[Supplied entries Boundary: Start]

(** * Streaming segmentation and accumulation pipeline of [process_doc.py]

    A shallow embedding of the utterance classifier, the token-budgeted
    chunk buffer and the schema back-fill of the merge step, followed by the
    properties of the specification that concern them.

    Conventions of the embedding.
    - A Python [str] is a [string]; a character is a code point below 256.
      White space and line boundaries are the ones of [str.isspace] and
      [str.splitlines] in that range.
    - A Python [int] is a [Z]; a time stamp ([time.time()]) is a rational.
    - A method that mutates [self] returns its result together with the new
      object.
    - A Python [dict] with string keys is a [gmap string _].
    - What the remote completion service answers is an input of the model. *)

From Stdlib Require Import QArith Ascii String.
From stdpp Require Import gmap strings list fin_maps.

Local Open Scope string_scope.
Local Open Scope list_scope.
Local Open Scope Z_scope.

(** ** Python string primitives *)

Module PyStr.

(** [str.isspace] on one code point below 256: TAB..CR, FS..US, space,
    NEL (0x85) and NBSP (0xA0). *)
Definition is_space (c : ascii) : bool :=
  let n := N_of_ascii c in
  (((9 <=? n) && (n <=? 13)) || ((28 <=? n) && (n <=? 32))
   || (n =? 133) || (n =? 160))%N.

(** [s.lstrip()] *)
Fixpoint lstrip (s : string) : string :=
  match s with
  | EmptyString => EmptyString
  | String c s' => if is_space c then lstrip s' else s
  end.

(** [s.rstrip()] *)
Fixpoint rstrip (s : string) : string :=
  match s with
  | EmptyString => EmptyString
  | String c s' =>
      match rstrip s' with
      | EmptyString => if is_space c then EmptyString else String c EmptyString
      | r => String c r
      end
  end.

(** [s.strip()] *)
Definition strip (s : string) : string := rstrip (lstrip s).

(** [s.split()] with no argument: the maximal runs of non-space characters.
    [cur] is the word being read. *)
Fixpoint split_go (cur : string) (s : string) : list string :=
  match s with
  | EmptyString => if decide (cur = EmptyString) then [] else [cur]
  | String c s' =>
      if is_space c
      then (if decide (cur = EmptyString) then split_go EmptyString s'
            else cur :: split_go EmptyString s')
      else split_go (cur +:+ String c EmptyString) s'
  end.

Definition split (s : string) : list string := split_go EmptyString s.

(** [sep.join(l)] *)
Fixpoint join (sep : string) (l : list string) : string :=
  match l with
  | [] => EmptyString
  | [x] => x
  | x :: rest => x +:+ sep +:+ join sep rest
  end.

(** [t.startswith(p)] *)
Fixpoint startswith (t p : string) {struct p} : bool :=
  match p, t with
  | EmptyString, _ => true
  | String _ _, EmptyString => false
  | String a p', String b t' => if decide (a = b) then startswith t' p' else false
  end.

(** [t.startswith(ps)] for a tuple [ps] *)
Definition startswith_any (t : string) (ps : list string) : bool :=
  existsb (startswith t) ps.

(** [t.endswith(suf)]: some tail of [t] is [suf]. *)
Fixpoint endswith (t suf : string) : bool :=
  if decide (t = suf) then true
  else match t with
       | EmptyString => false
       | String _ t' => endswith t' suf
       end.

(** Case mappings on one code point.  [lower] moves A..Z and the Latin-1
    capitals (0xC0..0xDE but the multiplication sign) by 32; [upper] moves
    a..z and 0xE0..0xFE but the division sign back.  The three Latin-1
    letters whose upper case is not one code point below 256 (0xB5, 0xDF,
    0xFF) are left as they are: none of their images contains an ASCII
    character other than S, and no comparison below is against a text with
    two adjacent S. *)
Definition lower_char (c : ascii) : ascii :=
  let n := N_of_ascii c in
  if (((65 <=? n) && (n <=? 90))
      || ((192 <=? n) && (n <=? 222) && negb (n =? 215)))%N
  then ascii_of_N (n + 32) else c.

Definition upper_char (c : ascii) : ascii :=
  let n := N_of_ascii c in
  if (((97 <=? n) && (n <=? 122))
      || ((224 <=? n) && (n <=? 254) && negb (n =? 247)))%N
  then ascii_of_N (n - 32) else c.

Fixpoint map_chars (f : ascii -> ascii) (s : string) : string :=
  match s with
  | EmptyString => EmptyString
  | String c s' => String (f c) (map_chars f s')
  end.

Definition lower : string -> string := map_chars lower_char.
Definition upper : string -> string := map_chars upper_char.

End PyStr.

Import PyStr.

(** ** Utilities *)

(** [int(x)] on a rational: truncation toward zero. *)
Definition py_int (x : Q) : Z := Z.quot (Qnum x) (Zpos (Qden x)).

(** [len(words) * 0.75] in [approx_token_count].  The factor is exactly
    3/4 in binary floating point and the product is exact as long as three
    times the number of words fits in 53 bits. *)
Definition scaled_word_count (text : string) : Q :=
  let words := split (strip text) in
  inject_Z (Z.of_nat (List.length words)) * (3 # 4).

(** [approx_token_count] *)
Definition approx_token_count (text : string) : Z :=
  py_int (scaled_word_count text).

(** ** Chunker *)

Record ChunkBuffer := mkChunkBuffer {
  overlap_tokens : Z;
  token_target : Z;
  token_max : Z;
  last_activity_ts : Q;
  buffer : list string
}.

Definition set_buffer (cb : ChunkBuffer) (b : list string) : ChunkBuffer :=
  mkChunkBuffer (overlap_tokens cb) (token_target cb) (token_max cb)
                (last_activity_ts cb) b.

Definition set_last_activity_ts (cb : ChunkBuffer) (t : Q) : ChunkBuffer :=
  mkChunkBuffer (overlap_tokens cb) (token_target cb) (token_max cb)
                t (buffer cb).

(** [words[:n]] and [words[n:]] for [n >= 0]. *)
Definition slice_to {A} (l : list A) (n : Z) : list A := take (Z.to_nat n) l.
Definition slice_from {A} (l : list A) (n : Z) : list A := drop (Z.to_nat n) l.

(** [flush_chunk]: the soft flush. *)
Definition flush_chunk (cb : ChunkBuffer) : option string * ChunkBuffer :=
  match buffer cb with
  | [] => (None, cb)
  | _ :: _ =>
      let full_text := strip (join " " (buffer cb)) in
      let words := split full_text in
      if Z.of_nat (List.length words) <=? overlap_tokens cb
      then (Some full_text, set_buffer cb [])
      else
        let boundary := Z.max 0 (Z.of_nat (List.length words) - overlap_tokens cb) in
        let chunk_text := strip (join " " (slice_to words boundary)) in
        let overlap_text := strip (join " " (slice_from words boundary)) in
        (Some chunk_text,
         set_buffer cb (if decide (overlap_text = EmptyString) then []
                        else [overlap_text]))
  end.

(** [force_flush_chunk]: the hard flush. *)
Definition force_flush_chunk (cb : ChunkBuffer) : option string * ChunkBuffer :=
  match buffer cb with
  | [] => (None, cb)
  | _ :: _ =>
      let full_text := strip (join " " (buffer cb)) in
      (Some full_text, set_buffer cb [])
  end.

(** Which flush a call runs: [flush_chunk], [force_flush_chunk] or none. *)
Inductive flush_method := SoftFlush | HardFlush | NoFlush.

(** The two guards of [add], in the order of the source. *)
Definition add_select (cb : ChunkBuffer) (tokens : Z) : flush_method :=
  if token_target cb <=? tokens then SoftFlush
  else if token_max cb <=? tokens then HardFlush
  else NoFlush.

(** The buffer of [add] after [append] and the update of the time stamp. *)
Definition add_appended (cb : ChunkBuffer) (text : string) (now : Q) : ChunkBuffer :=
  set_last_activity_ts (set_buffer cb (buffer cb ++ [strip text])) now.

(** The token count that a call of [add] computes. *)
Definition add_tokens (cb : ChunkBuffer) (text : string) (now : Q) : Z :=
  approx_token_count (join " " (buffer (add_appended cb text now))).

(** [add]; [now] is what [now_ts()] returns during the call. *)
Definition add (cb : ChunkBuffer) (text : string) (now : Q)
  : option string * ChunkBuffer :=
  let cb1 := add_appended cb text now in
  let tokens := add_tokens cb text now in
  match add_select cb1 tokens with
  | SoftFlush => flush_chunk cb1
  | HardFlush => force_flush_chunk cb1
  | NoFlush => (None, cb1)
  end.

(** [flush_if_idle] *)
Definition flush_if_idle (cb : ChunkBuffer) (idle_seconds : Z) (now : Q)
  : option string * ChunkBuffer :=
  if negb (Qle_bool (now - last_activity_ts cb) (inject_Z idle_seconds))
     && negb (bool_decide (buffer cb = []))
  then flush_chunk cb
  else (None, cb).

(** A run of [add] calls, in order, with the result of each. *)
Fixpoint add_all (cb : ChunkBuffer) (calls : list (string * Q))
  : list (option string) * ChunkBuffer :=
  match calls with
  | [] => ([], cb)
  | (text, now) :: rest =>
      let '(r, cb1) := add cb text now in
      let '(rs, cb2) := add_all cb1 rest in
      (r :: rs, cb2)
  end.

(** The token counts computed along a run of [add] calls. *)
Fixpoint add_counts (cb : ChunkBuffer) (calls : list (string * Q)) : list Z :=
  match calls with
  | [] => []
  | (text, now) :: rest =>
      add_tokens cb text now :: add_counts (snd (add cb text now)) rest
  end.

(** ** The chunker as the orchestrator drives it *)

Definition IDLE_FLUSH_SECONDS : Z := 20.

[Supplied entries Boundary: End]

▶ _Aim of the exercise_: Please give the number of lines above that contain "rest", without any other words.

▶ _Solution to the problem_: 5